NEW YORK—Heiner Bielefeldt, the UN special rapporteur on freedom of religion or belief, said the UN is not doing enough to protect its sources who report religious freedom abuses to the body.
“The important work is done by people on the ground,” Bielefeldt said at a lunch in New York with staff from nongovernmental organizations. “Rapporteurs come, rapporteurs go.”
As part of Bielefeldt’s job (which is unpaid), he traveled to Vietnam this year to gather information about abuses there. One of his sources was threatened and he suspended the fact-finding after assurances from the government that there would not be reprisals against the source. But the source was run over by a motorcycle, leaving him with many broken bones. He was thrown out of his home and refused medical treatment.

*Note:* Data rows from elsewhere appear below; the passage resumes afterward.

Lemma sound_config cfg runUID step : soundOverlay (configOverlay cfg runUID step).
Proof.
  destruct cfg as [c|]; cbn [configOverlay]; [|auto with overlay].
  apply sound_join; [|apply sound_join; [|apply sound_join]].
  - unfold appendOTELEnvVars. destruct (String.eqb _ _); auto with overlay.
  - unfold appendMCPCAVolume. auto with overlay.
  - unfold appendRHOKPEnvVars. destruct (String.eqb _ _); auto with overlay.
  - unfold additionalCA. destruct (String.eqb _ _); [auto with overlay|].
    intros m ->%list_elem_of_singleton. split; [done|left].
Qed.

#[export] Hint Resolve sound_input sound_tools sound_config : overlay.

(** A name that is declared stays declared. *)
Lemma mergeVolumes_names base overlay n :
  NoDup (map volume_Name base) →
  n ∈ map volume_Name base ∨ n ∈ map volume_Name overlay →
  n ∈ map volume_Name (mergeVolumes base overlay).
Proof.
  intros Hnd Hn. destruct (mergeAll_spec volume_Name base overlay Hnd) as [_ Hel].
  destruct (lastWith volume_Name n overlay) as [v|] eqn:Hl.
  - destruct (lastWith_elem _ _ _ _ Hl) as [_ <-]. apply list_elem_of_fmap. exists v.
    split; [done|]. apply Hel. by left.
  - destruct Hn as [(v & -> & Hv)%list_elem_of_fmap|(v & -> & Hv)%list_elem_of_fmap].
    + apply list_elem_of_fmap. exists v. split; [done|]. apply Hel. by right.
    + by destruct (lastWith_None _ _ _ _ Hl Hv).
Qed.

Section BuildFacts.
Context `{RJ : RawJSON}.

“What can I do? … I felt like bumping my head against the wall,” said Bielefeldt. The leadership of the UN Human Rights Council was “not supportive,” he said. “I am very frank about that. … We really need to do more. It directly affects the credibility of the UN if we are not able to protect our own sources.”
Such comments are rare at the ever-diplomatic UN. Bielefeldt, a German human rights professor, has always been clear-spoken, which has won him much admiration from religious freedom advocates at the UN. But he isn’t a firebrand because he understands the political nature of the institution, even on human rights issues.
“It’s really about horse trading and cow trading and sheep trading and whatever trading, and power balances, the strong ones and the weak ones,” he said. “It’s a power game and there’s a lot of hypocrisy.”
His strategy in a politically weak position is to take rhetorical commitments for more than they are: “Take them seriously. Entangle state representatives in their own rhetoric. Turn rhetorical commitments into legal language, use the legal language to build institutions. We can’t wait for the politicization to ebb down. It’s being aware of the game that’s taking place, and at the same time, it’s playing innocent.”
At the lunch with Bielefeldt was UN Special Rapporteur on Minority Issues Rita Izsak, who recently has worked closely with him. Izsak has been frustrated with the UN’s reporting system. She had written a report on Ukraine but wasn’t allowed to release it for a year, by which time the information was outdated.
“People still have no idea how to use us,” Izsak said. She has struggled to convince member states they have a responsibility to protect religious minorities, not just ethnic minorities.
Bielefeldt said the prominence of religious minorities in the news recently has brought slightly more attention to the issue at the UN, but the attention is often “short-lived.”